--- DIRECTIONS ---
From the entries that follow, reproduce exactly and only the lines from the line with "fst (drain fix_text" to the line with "pose proof (encode_raises_index_error", endpoints included.

Data excerpts:
# # #

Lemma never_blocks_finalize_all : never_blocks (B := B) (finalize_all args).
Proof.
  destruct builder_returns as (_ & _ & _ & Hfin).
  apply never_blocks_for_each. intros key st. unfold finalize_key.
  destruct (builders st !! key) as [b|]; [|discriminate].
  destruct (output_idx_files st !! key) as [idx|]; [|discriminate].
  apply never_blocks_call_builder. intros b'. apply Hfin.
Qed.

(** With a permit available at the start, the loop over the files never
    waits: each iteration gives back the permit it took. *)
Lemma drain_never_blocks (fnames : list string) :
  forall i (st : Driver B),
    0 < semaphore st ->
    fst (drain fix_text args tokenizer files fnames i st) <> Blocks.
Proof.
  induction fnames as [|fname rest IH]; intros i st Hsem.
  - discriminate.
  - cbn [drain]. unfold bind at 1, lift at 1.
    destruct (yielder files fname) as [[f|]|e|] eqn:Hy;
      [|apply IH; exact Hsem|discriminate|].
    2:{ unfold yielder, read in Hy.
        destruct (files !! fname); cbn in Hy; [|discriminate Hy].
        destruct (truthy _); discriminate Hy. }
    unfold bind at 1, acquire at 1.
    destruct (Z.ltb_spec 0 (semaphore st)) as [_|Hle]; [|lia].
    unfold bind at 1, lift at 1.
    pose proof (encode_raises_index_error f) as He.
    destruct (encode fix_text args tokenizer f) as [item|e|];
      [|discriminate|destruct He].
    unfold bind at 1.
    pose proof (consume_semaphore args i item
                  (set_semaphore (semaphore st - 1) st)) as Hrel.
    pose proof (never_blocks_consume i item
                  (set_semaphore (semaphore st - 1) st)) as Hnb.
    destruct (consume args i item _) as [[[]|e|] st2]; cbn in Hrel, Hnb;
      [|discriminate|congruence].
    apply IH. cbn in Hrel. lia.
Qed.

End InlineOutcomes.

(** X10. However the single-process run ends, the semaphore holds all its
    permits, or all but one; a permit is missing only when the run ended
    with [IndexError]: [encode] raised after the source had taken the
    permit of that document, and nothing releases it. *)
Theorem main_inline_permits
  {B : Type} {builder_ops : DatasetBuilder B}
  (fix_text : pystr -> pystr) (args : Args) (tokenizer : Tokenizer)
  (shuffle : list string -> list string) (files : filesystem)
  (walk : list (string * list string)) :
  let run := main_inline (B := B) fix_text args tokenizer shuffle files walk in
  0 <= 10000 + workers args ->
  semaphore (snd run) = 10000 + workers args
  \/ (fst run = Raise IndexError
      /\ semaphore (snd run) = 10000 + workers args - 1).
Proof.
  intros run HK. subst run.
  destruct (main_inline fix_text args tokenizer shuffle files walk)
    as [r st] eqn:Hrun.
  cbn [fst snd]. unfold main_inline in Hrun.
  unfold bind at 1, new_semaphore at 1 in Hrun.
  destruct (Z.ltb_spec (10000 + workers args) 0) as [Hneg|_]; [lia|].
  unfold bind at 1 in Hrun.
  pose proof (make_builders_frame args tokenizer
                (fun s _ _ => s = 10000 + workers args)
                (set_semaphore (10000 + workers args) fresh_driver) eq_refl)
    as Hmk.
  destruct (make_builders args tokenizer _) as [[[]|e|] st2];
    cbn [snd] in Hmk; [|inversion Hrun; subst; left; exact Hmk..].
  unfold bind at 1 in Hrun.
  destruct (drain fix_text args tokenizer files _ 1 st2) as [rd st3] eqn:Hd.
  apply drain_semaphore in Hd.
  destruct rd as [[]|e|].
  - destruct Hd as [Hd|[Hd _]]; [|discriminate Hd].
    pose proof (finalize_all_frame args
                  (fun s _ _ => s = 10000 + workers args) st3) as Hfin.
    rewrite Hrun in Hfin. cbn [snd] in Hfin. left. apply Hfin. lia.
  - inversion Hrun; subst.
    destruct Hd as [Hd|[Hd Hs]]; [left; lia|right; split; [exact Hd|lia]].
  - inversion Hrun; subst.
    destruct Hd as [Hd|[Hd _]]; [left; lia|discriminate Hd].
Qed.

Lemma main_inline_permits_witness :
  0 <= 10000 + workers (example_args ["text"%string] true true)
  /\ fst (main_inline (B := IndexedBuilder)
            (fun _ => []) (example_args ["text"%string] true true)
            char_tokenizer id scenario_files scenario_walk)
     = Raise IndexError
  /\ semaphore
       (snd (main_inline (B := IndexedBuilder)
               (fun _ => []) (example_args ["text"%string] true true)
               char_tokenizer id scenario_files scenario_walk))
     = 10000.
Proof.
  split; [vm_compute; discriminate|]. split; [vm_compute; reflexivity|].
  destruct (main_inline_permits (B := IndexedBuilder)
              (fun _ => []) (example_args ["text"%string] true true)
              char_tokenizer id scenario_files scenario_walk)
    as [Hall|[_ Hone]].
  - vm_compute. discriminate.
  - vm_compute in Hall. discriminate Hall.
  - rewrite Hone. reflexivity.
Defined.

# # #

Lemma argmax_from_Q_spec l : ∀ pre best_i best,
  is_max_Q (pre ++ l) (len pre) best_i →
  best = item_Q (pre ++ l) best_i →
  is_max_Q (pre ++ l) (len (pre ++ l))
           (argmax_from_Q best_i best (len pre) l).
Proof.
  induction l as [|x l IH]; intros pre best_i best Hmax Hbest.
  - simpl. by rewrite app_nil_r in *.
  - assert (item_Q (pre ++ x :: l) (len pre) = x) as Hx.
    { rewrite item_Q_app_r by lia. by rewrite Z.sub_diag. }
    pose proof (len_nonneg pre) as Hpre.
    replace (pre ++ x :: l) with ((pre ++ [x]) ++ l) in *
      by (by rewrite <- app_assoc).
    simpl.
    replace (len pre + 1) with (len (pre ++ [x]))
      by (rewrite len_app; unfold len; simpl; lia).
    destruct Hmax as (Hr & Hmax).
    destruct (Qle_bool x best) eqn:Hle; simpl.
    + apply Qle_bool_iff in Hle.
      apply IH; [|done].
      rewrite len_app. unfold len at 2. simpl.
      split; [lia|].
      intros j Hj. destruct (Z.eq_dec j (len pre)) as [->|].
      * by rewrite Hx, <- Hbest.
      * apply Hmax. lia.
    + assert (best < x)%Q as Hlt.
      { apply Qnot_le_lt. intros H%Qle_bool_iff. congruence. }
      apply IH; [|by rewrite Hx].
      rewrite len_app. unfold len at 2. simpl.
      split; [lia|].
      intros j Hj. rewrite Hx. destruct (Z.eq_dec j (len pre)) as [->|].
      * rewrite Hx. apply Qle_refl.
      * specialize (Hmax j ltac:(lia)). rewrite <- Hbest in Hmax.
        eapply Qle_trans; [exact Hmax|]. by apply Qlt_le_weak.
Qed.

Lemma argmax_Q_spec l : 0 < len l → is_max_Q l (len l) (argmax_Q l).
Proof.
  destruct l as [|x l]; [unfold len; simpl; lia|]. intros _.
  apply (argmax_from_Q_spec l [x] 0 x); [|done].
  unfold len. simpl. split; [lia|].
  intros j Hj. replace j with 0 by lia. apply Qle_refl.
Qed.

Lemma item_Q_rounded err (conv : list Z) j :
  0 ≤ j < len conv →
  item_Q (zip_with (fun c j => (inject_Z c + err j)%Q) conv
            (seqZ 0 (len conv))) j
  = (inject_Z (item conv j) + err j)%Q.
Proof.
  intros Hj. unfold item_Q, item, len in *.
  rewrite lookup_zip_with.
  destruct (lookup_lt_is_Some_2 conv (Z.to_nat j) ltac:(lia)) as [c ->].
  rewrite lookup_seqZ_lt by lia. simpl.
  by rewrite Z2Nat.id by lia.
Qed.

# # #

--- RESPONSE ---
    fst (drain fix_text args tokenizer files fnames i st) <> Blocks.
Proof.
  induction fnames as [|fname rest IH]; intros i st Hsem.
  - discriminate.
  - cbn [drain]. unfold bind at 1, lift at 1.
    destruct (yielder files fname) as [[f|]|e|] eqn:Hy;
      [|apply IH; exact Hsem|discriminate|].
    2:{ unfold yielder, read in Hy.
        destruct (files !! fname); cbn in Hy; [|discriminate Hy].
        destruct (truthy _); discriminate Hy. }
    unfold bind at 1, acquire at 1.
    destruct (Z.ltb_spec 0 (semaphore st)) as [_|Hle]; [|lia].
    unfold bind at 1, lift at 1.
    pose proof (encode_raises_index_error f) as He.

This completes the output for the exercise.